K-nearest neighbors

\(K\)-nearest neighbors is a non-parametric method. It simply the application of nearest-neighbor smoothing on a graph.

It can be used for both classification and regression. The nearest-neighbor methods can also be applied to a graph with vertex attributes.

Classification from Data Matrix

If the input is a data matrix, \(K\)-nearest neighbors method look at the \(K\) points in the training set \(\mathcal{D}\) that are nearest to the test input \(\boldsymbol{x}_i\), denoted \(N_K \left( \boldsymbol{x}_i, \mathcal{D} \right)\). To define ‘nearest’, it requires a distance measure \(d(\boldsymbol{x}_i, \boldsymbol{x}_j)\), such as Euclidean distance.

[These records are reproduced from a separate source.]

(** [_form_extents] reads [opts["axis"]] from the module dictionary.  In
    serial there are no extents: the empty list stands for them. *)
Definition _form_extents (p : list point) (h0 : Q) (comm : comm_t)
  : M (list (list Q)) :=
  let dim := shape1 p in
  _axis ← opt "axis";
  if Nat.ltb 1 (size comm) then
    lo ← lift (amin0 p);
    hi ← lift (amax0 p);
    let extent := lo ++ hi in
    a ← lift (py_int _axis);
    i ← lift (py_index (length extent) a);
    let extent := <[i := (nth i extent 0 - h0)%Q]> extent in
    j ← lift (py_index (length extent) (a + Z.of_nat dim));
    let extent := <[j := (nth j extent 0 + h0)%Q]> extent in
    mret (map (fun r => bcast comm extent r) (seq 0 (size comm)))
  else mret [].

(** [points] used as an array. *)
Definition as_ndarray (v : pyval) : result (list point) :=
  match v with PyArray a => Ok a | _ => Raise AttributeError end.

Definition _user_defined_points
    (dim : nat) (fh : point -> Q) (h0 : Q) (bbox : list point) (points : pyval)
    (comm : comm_t) (o : gmap string pyval)
  : result ((point -> Q) * list point * list (list Q)) :=
  if Nat.ltb 1 (size comm) then
    be ← (if Nat.eqb (rank comm) 0 then
            pts ← as_ndarray points;
            axis ← getitem o "axis";
            let be := blocker pts (rank comm) (size comm) axis in
            Ok (Some be.1, Some be.2)
          else Ok (None, None));
    axis ← getitem o "axis";
    let fh := localize_sizing_function fh h0 bbox dim axis comm in
    let pe := localize_points be.1 be.2 comm dim in
    Ok (fh, pe.1, pe.2)
  else
    p ← as_ndarray points;
    Ok (fh, p, []).

Definition _generate_initial_points
    (h0 geps : Q) (dim : nat) (bbox : list point) (fh fd : point -> Q)
    (pfix : list point) (comm : comm_t) (o : gmap string pyval)
  : M ((point -> Q) * list point * list (list Q)) :=
  fp ← (if Nat.ltb 1 (size comm) then
          axis ← lift (getitem o "axis");
          mret (localize_sizing_function fh h0 bbox dim axis comm,
                make_init_points bbox (rank comm) (size comm) axis h0 dim)
        else mret (fh, create_staggered_grid h0 dim bbox));
  let fh := fp.1 in
  let p := fp.2 in
  let p := mask_select (map (fun d => Qltb d geps) (map fd p)) p in
  let r0 := map fh p in
  r0m ← lift (np_amin r0);
  let r0m := if Nat.ltb 1 (size comm) then allreduce_min comm r0m else r0m in
  seed ← lift (getitem o "seed");
  _ ← put_rng (np_random_seed seed);
  g ← get_rng;
  let ug := np_random_rand g (length p) in
  _ ← put_rng ug.2;
  let keep :=
    zip_with (fun u r => Qltb u (qpow r0m dim / qpow r dim)%Q) ug.1 r0 in
  let p := pfix ++ mask_select keep p in
  extents ← _form_extents p h0 comm;
  mret (fh, p, extents).

Definition _initialize_points
    (dim : nat) (geps : Q) (bbox : list point) (fh fd : point -> Q) (h0 : Q)
    (o : gmap string pyval) (pfix : list point) (comm : comm_t)
  : M ((point -> Q) * list point * list (list Q)) :=
  points ← lift (getitem o "points");
  if py_is_none points then
    _generate_initial_points h0 geps dim bbox fh fd pfix comm o
  else
    lift (_user_defined_points dim fh h0 bbox points comm o).

(** ** The force-equilibrium loop of [generate_mesh]

    One pass of the body of [while True] either reaches the [break] with the
    final mesh or falls through to [count += 1] with the moved points.  The
    loop answers the mesh together with the value of [count] at the
    [break]. *)

(** [inv[-recv_ix::]] *)
Definition tail_slice {A} (inv : list A) (recv_ix : nat) : list A :=
  if Nat.eqb recv_ix 0 then inv else drop (length inv - recv_ix) inv.

Inductive generate_step : Type :=
| GContinue (p : list point)
| GBreak (p : list point) (t : list cell).

Section GenerateLoop.

Variables (fd fh : point -> Q).
Variables (h0 geps deps L0mult delta_t max_iter : Q).
Variable DT : option DelaunayTriangulation.
Variables (pfix : list point) (nfix : nat).
Variable extents : list (list Q).
Variable o : gmap string pyval.
Variable comm : comm_t.

Definition generate_mesh_body (count : Z) (p : list point) : result generate_step :=
  dt ← call_DT DT;
  let dt := dt_insert dt (concat p) in
  let pt := _get_topology dt in
  ifix ← (if Nat.ltb 0 nfix
          then rmap (fun node => _closest_node node pt.1) pfix
          else Ok []);
  g ← (if Nat.ltb 1 (size comm)
       then _add_ghost_vertices pt.1 pt.2 dt extents comm
       else Ok (pt, [], 0%nat));
  let p := g.1.1.1 in
  let inv := g.1.2 in
  let recv_ix := g.2 in
  t ← _remove_triangles_outside p g.1.1.2 fd geps;
  if Qeq_bool (inject_Z count) (max_iter - 1) then
    pt ← _termination p t o comm false;
    p ← (if Nat.eqb (rank comm) 0
         then _improve_level_set_newton pt.1 pt.2 fd deps (deps * 1000)
         else Ok pt.1);
    Ok (GBreak p pt.2)
  else
    Ftot ← _compute_forces p t fh h0 L0mult;
    _ ← take_rows Ftot ifix;
    let Ftot := scatter Ftot ifix
                        (repeat (repeat 0%Q (shape1 Ftot)) (length ifix)) in
    let p := zip_with vadd p (map (vscale delta_t) Ftot) in
    let p := _project_points_back_newton p fd deps in
    p ← (if Nat.ltb 1 (size comm)
         then np_delete p (tail_slice inv recv_ix)
         else Ok p);
    Ok (GContinue p).

Fixpoint generate_mesh_loop (fuel : nat) (count : Z) (p : list point)
  : result (Z * list point * list cell) :=
  match fuel with
  | O => NoFuel
  | S fuel' =>
      r ← generate_mesh_body count p;
      match r with
      | GContinue p' => generate_mesh_loop fuel' (count + 1) p'
      | GBreak p' t => Ok (count, p', t)
      end
  end.

End GenerateLoop.

(** [np.array(bbox).reshape(-1, 2)] *)
Fixpoint pairs (xs : list Q) : list point :=
  match xs with
  | a :: b :: r => [a; b] :: pairs r
  | _ => []
  end.

Definition bbox_reshape (bbox : list pyval) : result (list point) :=
  xs ← rmap py_float bbox;
  if Nat.even (length xs) then Ok (pairs xs)
  else Raise (ValueError "cannot reshape array" []).

Definition tuple_items (v : pyval) : list pyval :=
  match v with PyTuple l => l | _ => [] end.

Definition generate_mesh
    (fuel : nat) (domain : domain_arg) (edge_length : sizing_arg)
    (comm : comm_t) (kwargs : kwargs_t) : M (list point * list cell) :=
  _ ← opts_update kwargs;
  _ ← lift (_parse_kwargs kwargs);
  o ← get_opts;
  _ ← lift (_select_verbosity o);
  fb ← _unpack_domain domain;
  let fd := fb.1 in
  let bbox0 := fb.2 in
  s ← lift (_unpack_sizing edge_length);
  let fh := s.1.1 in
  let bbox1 := s.1.2 in
  let hmin := s.2 in
  bbox ← (if py_is_none bbox1 then mret bbox0 else lift (_minmax bbox0 bbox1));
  if negb (py_isinstance_tuple bbox) then
    raise (ValueError "`bbox` must be a tuple" [])
  else
    let dim := (length (tuple_items bbox) / 2)%nat in
    fd ← (if negb (py_eqb bbox0 bbox1) && negb (py_is_none bbox1) then
            if Nat.eqb dim 2 then mret (Rectangle_eval bbox)
            else if Nat.eqb dim 3 then mret (Cube_eval bbox)
            else raise UnboundLocalError
          else mret fd);
    bbox ← lift (bbox_reshape (tuple_items bbox));
    h0 ← (match hmin with
          | Some h => mret h
          | None => v ← opt "h0"; lift (py_float v)
          end);
    if Qltb h0 0 then raise (ValueError "`h0` must be > 0" [])
    else
      mi ← opt "max_iter";
      max_iter ← lift (py_float mi);
      if Qltb max_iter 0 then raise (ValueError "`max_iter` must be > 0" [])
      else
        let L0mult := (1 + (4 # 10) / Qpower 2 (Z.of_nat dim - 1))%Q in
        dtv ← opt "delta_t";
        delta_t ← lift (py_float dtv);
        let geps := ((1 # 10) * h0)%Q in
        let deps := (np_sqrt float_eps * h0)%Q in
        let DT := _select_cgal_dim dim in
        pn ← lift (_unpack_pfix dim o comm);
        let pfix := pn.1 in
        let nfix := pn.2 in
        ini ← _initialize_points dim geps bbox fh fd h0 o pfix comm;
        let fh := ini.1.1 in
        let p := ini.1.2 in
        let extents := ini.2 in
        let N := length p in
        if negb (Nat.ltb 0 N) then raise (AssertionError "No vertices to mesh with!")
        else
          r ← lift (generate_mesh_loop fd fh h0 geps deps L0mult delta_t max_iter
                                       DT pfix nfix extents o comm fuel 0 p);
          mret (r.1.2, r.2).

(** ** Sliver removal *)

(** [np.where(mask)[0]] and [np.argwhere(mask)] on a vector: the indices
    at which the mask holds, in increasing order. *)
Definition np_where (mask : list bool) : list nat :=
  mask_select mask (seq 0 (length mask)).

(** [np.unique(a)] on indices: sorted, without repetition. *)
Definition np_unique (l : list nat) : list nat :=
  filter (fun i => existsb (Nat.eqb i) l) (seq 0 (S (fold_right Nat.max 0%nat l))).

(** [t[rows, j]] *)
Definition take_col {A} (t : list (list A)) (rows : list nat) (j : nat)
  : result (list A) :=
  rmap (fun e => match t !! e with
                 | Some c => match c !! j with
                             | Some x => Ok x
                             | None => Raise IndexError
                             end
                 | None => Raise IndexError
                 end) rows.

(** The element numbers of the slivers of a mesh: the cells with a dihedral
    angle below [min_dh_bound] or above [max_dh_bound], six angles to a
    cell. *)
Definition sliver_elements
    (p : list point) (t : list cell) (min_dh_bound max_dh_bound : Q)
  : result (list nat) :=
  dh ← col (calc_dihedral_angles p t) 0;
  let out_of_bounds :=
    np_where (map (fun a => Qltb a min_dh_bound || Qltb max_dh_bound a) dh) in
  Ok (np_unique (map (fun i => (i / 6)%nat) out_of_bounds)).

(** Every dihedral angle of the mesh [(p, t)] lies within the bounds; the
    angles of the cell number [j] are the entries [6 j .. 6 j + 5]. *)
Definition dihedral_angles_ok (p : list point) (t : list cell) (lo hi : Q) : Prop :=
  exists dh, col (calc_dihedral_angles p t) 0 = Ok dh /\
    forall (j k : nat) (a : Q),
      (k < 6)%nat -> dh !! (6 * j + k)%nat = Some a -> (lo <= a)%Q /\ (a <= hi)%Q.

(** The two ways out of the loop of [sliver_removal]: the [return] taken
    when no sliver is left, and the [break] at the last iteration. *)
Inductive sliver_exit : Type := NoSlivers | MaxIter.

Record sliver_state : Type := SliverState {
  ss_count : Z;
  ss_dt : option DelaunayTriangulation;
  ss_p : list point;
  ss_pold : list point
}.

Inductive sliver_step : Type :=
| SContinue (s : sliver_state)
| SReturn (ex : sliver_exit) (p : list point) (t : list cell).

Section SliverLoop.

To predict the class of observation \(\boldsymbol{x}\), use

\[\mathbb{P} (y=c\vert \boldsymbol{x}, \mathcal{D}, K) = \frac{1}{K} \sum_{j \in N_K (\boldsymbol{x}, \mathcal{D})} \mathbb{I}\left( y_j =c \right)\]

Validation data is used to decide the hyper-parameter \(K\).

Regression on Graph

If the input is a graph \(G=(V, E)\) with vertex attribute \(x _v\), then for new vertex \(i\) with unknown attribute but known edges, we can predict its attribute value by the average of those of its neighbors,

\[ \hat{\boldsymbol{x} }_i = \frac{\sum_{j \in \mathscr{N}_{i}} \boldsymbol{x} _{j}}{\left|\mathscr{N} _{i}\right|} \]

Note that there is no hyper-parameter \(K\).

Tuning

To choose optimal \(K\), we can use train-test split.

Fig. 80 Random train-test split for different ratios [Wang 2021]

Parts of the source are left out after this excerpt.